Problem to work on -> If a line in the entries contains the word "isalpha", list it.

(Stored data entries)
(** * Word ladder: bidirectional A* search over letter histograms

    A shallow embedding of [ladder.py].  The script works on letter-count
    histograms (anagram classes) of the words of a dictionary file and runs
    two A* searches, one from each end, advancing them alternately.

    Conventions of the embedding:
    - a histogram is the row of 26 counts that numpy holds as floats; the
      counts and all costs are small integers, so they are modelled in [Z];
    - words are ASCII strings; the dictionary is the list of lines of the
      word file, [words_original], and [wordlist] is the list of their
      histograms, as the loading loop builds them;
    - Python objects that are mutated in place (the frontier and closed lists
      of a graph, the nodes [attach] fuses) are threaded explicitly: a
      function returns the new value of every object it changes;
    - exceptions are values of [result]; the two [while] loops take fuel;
    - the progress lines that the script prints while it loads and searches
      are left out: the words that [display_moves] prints are the output. *)

From Stdlib Require Import String Ascii List ZArith Bool Lia Arith Permutation.
Import ListNotations.
Open Scope Z_scope.

(** ** Exceptions *)

Inductive exn : Type :=
| IndexError      (* list or array index out of range, pop from empty list *)
| NameError       (* a global name that is bound nowhere *)
| AttributeError. (* attribute access on None *)

Inductive result (A : Type) : Type :=
| Ok (a : A)
| Raise (e : exn).
Arguments Ok {A} a.
Arguments Raise {A} e.

Definition bind {A B : Type} (r : result A) (k : A -> result B) : result B :=
  match r with
  | Ok a => k a
  | Raise e => Raise e
  end.

Notation "x <- r ;; k" := (bind r (fun x => k))
  (at level 61, r at next level, right associativity).
Notation "' p <- r ;; k" := (bind r (fun p => k))
  (at level 61, p pattern, r at next level, right associativity).

(** ** Histograms *)

Definition Histogram : Type := list Z.

(** [np.zeros([1,26])] *)
Definition zeros26 : Histogram := repeat 0 26.

(** [str.lower] on an ASCII character. *)
Definition lower (c : ascii) : ascii :=
  let n := nat_of_ascii c in
  if ((65 <=? n) && (n <=? 90))%nat then ascii_of_nat (n + 32) else c.

(** [str.isalpha] on an ASCII character. *)
Definition isalpha (c : ascii) : bool :=
  let n := nat_of_ascii c in
  (((65 <=? n) && (n <=? 90)) || ((97 <=? n) && (n <=? 122)))%nat.

(** [hist[0,tmp] += 1] *)
Fixpoint bump (tmp : nat) (hist : Histogram) : Histogram :=
  match hist, tmp with
  | [], _ => []
  | c :: rest, O => (c + 1) :: rest
  | c :: rest, S k => c :: bump k rest
  end.

Definition word_to_histogram (wordin : string) : Histogram :=
  fold_left
    (fun hist letter =>
       if isalpha letter then bump (nat_of_ascii letter - 97) hist else hist)
    (map lower (list_ascii_of_string wordin))
    zeros26.

(** [np.sum(abs(hist1[0,:]-hist2[0,:]))] *)
Definition heuristic (hist1 hist2 : Histogram) : Z :=
  fold_right Z.add 0
    (map (fun p => Z.abs (fst p - snd p)) (combine hist1 hist2)).

(** [np.all(hist == other_hist)]: all rows have the same 26 columns; rows of
    different shapes do not compare equal. *)
Definition hist_eqb (hist other_hist : Histogram) : bool :=
  (length hist =? length other_hist)%nat
  && forallb (fun p => fst p =? snd p) (combine hist other_hist).

(** [enumerate] *)
Fixpoint enumerate_from {A : Type} (ind : Z) (l : list A) : list (Z * A) :=
  match l with
  | [] => []
  | x :: rest => (ind, x) :: enumerate_from (ind + 1) rest
  end.

Definition enumerate {A : Type} (l : list A) : list (Z * A) :=
  enumerate_from 0 l.

(** Indexing with Python's convention: [-1] is the last element. *)
Definition py_index {A : Type} (l : list A) (i : Z) : option A :=
  let n := Z.of_nat (length l) in
  if (0 <=? i) && (i <? n) then nth_error l (Z.to_nat i)
  else if (- n <=? i) && (i <? 0) then nth_error l (Z.to_nat (n + i))
  else None.

(** ** Nodes *)

(** What a node reads through its [mygraph] reference: the four attributes
    of a [SearchGraph] that are set once by its constructor. *)
Record Endpoints : Type := mkEndpoints {
  start_word : string;
  target_word : string;
  start_hist : Histogram;
  target_hist : Histogram
}.

(** The attributes as [SearchGraph.__init__] sets them. *)
Definition Endpoints_new (start_word0 target_word0 : string) : Endpoints :=
  {| start_word := start_word0;
     target_word := target_word0;
     start_hist := word_to_histogram start_word0;
     target_hist := word_to_histogram target_word0 |}.

Record Node : Type := mkNode {
  mygraph : Endpoints;
  current_hist : Histogram;
  cost_f : Z;
  cost_h : Z;
  cost_total : Z;
  actions : list Z
}.

(** [__lt__] and [__gt__] *)
Definition node_lt (self other : Node) : bool :=
  cost_total self <? cost_total other.

Definition node_gt (self other : Node) : bool :=
  cost_total self >? cost_total other.

(** [is_same_word] *)
Definition is_same_word (self other : Node) : bool :=
  hist_eqb (current_hist self) (current_hist other).

(** [is_in_list]: the first node of the list with the same histogram, or
    [False], which is [None] here. *)
Fixpoint is_in_list (self : Node) (mylist : list Node) : option Node :=
  match mylist with
  | [] => None
  | nd :: rest => if is_same_word self nd then Some nd else is_in_list self rest
  end.

(** [move_to_neighbour] *)
Definition move_to_neighbour (self : Node) (new_hist : Histogram)
    (new_index : Z) : Node :=
  let f := cost_f self + 1 in
  let h := heuristic new_hist (target_hist (mygraph self)) in
  {| mygraph := mygraph self;
     current_hist := new_hist;
     cost_f := f;
     cost_h := h;
     cost_total := f + h;
     actions := actions self ++ [new_index] |}.

(** [attach] mutates both nodes: [other.actions] is reversed in place, and
    [self] takes the concatenated path and the summed cost.  The method has
    no [return] statement, so the call evaluates to [None]; the pair holds
    the two nodes after the call. *)
Definition attach (self other : Node) : option Node * (Node * Node) :=
  let other_actions := rev (actions other) in
  let f := cost_f self + cost_f other in
  (None,
   ({| mygraph := mygraph self;
       current_hist := current_hist self;
       cost_f := f;
       cost_h := 0;
       cost_total := f + 0;
       actions := actions self ++ other_actions |},
    {| mygraph := mygraph other;
       current_hist := current_hist other;
       cost_f := cost_f other;
       cost_h := cost_h other;
       cost_total := cost_total other;
       actions := other_actions |})).

(** [list.sort] is stable and compares with [__lt__] only: insertion from
    the right puts an element in front of the first one that is not
    smaller, hence in front of its equals that came later. *)
Fixpoint insert (x : Node) (l : list Node) : list Node :=
  match l with
  | [] => [x]
  | y :: rest => if node_lt y x then y :: insert x rest else x :: y :: rest
  end.

Definition sort (l : list Node) : list Node := fold_right insert [] l.

(** ** The search graphs *)

Record SearchGraph : Type := mkSearchGraph {
  ends : Endpoints;
  frontier : list Node;
  closed : list Node;
  solution : option Node
}.

Record BiSearchGraph : Type := mkBiSearchGraph {
  north : SearchGraph;
  south : SearchGraph;
  bi_solution : option Node
}.

(** [intersect]: the first pair in (north frontier, south frontier)
    enumeration order with the same histogram is fused, and the value of
    [attach], [None], is returned. *)
Fixpoint split_same (nd1 : Node) (fr2 : list Node)
    : option (list Node * Node * list Node) :=
  match fr2 with
  | [] => None
  | nd2 :: rest =>
      if is_same_word nd1 nd2 then Some ([], nd2, rest)
      else match split_same nd1 rest with
           | Some (pre, nd, post) => Some (nd2 :: pre, nd, post)
           | None => None
           end
  end.

Fixpoint intersect_frontiers (fr1 fr2 : list Node)
    : option Node * (list Node * list Node) :=
  match fr1 with
  | [] => (None, ([], fr2))
  | nd1 :: rest1 =>
      match split_same nd1 fr2 with
      | Some (pre, nd2, post) =>
          let '(r, (nd1', nd2')) := attach nd1 nd2 in
          (r, (nd1' :: rest1, pre ++ nd2' :: post))
      | None =>
          let '(r, (rest1', fr2')) := intersect_frontiers rest1 fr2 in
          (r, (nd1 :: rest1', fr2'))
      end
  end.

Definition with_frontier (sg : SearchGraph) (fr : list Node) : SearchGraph :=
  {| ends := ends sg; frontier := fr; closed := closed sg;
     solution := solution sg |}.

Definition with_north (A : BiSearchGraph) (sg : SearchGraph) : BiSearchGraph :=
  {| north := sg; south := south A; bi_solution := bi_solution A |}.

Definition with_south (A : BiSearchGraph) (sg : SearchGraph) : BiSearchGraph :=
  {| north := north A; south := sg; bi_solution := bi_solution A |}.

Definition intersect (A : BiSearchGraph) : option Node * BiSearchGraph :=
  let '(r, (fr1, fr2)) :=
    intersect_frontiers (frontier (north A)) (frontier (south A)) in
  (r, {| north := with_frontier (north A) fr1;
         south := with_frontier (south A) fr2;
         bi_solution := bi_solution A |}).

(** [flip] is called in [BiSearchGraph.search] but bound nowhere in the
    module: evaluating the name raises. *)
Definition flip (nd : Node) : result Node := Raise NameError.

Section Dictionary.

(** The lines of the word file, as the loading loop stores them. *)
Variable words_original : list string.

Definition wordlist : list Histogram := map word_to_histogram words_original.

(** [hist_to_index]: first matching row, [-1] when there is none. *)
Fixpoint hist_to_index_from (ind : Z) (rows : list Histogram)
    (other_hist : Histogram) : Z :=
  match rows with
  | [] => -1
  | hist :: rest =>
      if hist_eqb hist other_hist then ind
      else hist_to_index_from (ind + 1) rest other_hist
  end.

Definition hist_to_index (other_hist : Histogram) : Z :=
  hist_to_index_from 0 wordlist other_hist.

(** [Node(mygraph0)]: the root node of a graph. *)
Definition Node_new (mygraph0 : Endpoints) : Node :=
  let h := heuristic (start_hist mygraph0) (target_hist mygraph0) in
  {| mygraph := mygraph0;
     current_hist := start_hist mygraph0;
     cost_f := 0;
     cost_h := h;
     cost_total := 0 + h;
     actions := [hist_to_index (start_hist mygraph0)] |}.

(** [Node(mygraph0, other_Node)]: the copy constructor. *)
Definition Node_copy (mygraph0 : Endpoints) (other_Node : Node) : Node :=
  {| mygraph := mygraph0;
     current_hist := current_hist other_Node;
     cost_f := cost_f other_Node;
     cost_h := cost_h other_Node;
     cost_total := cost_f other_Node + cost_h other_Node;
     actions := actions other_Node |}.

Your solution ->
(** [str.isalpha] on an ASCII character. *)
Definition isalpha (c : ascii) : bool :=
       if isalpha letter then bump (nat_of_ascii letter - 97) hist else hist)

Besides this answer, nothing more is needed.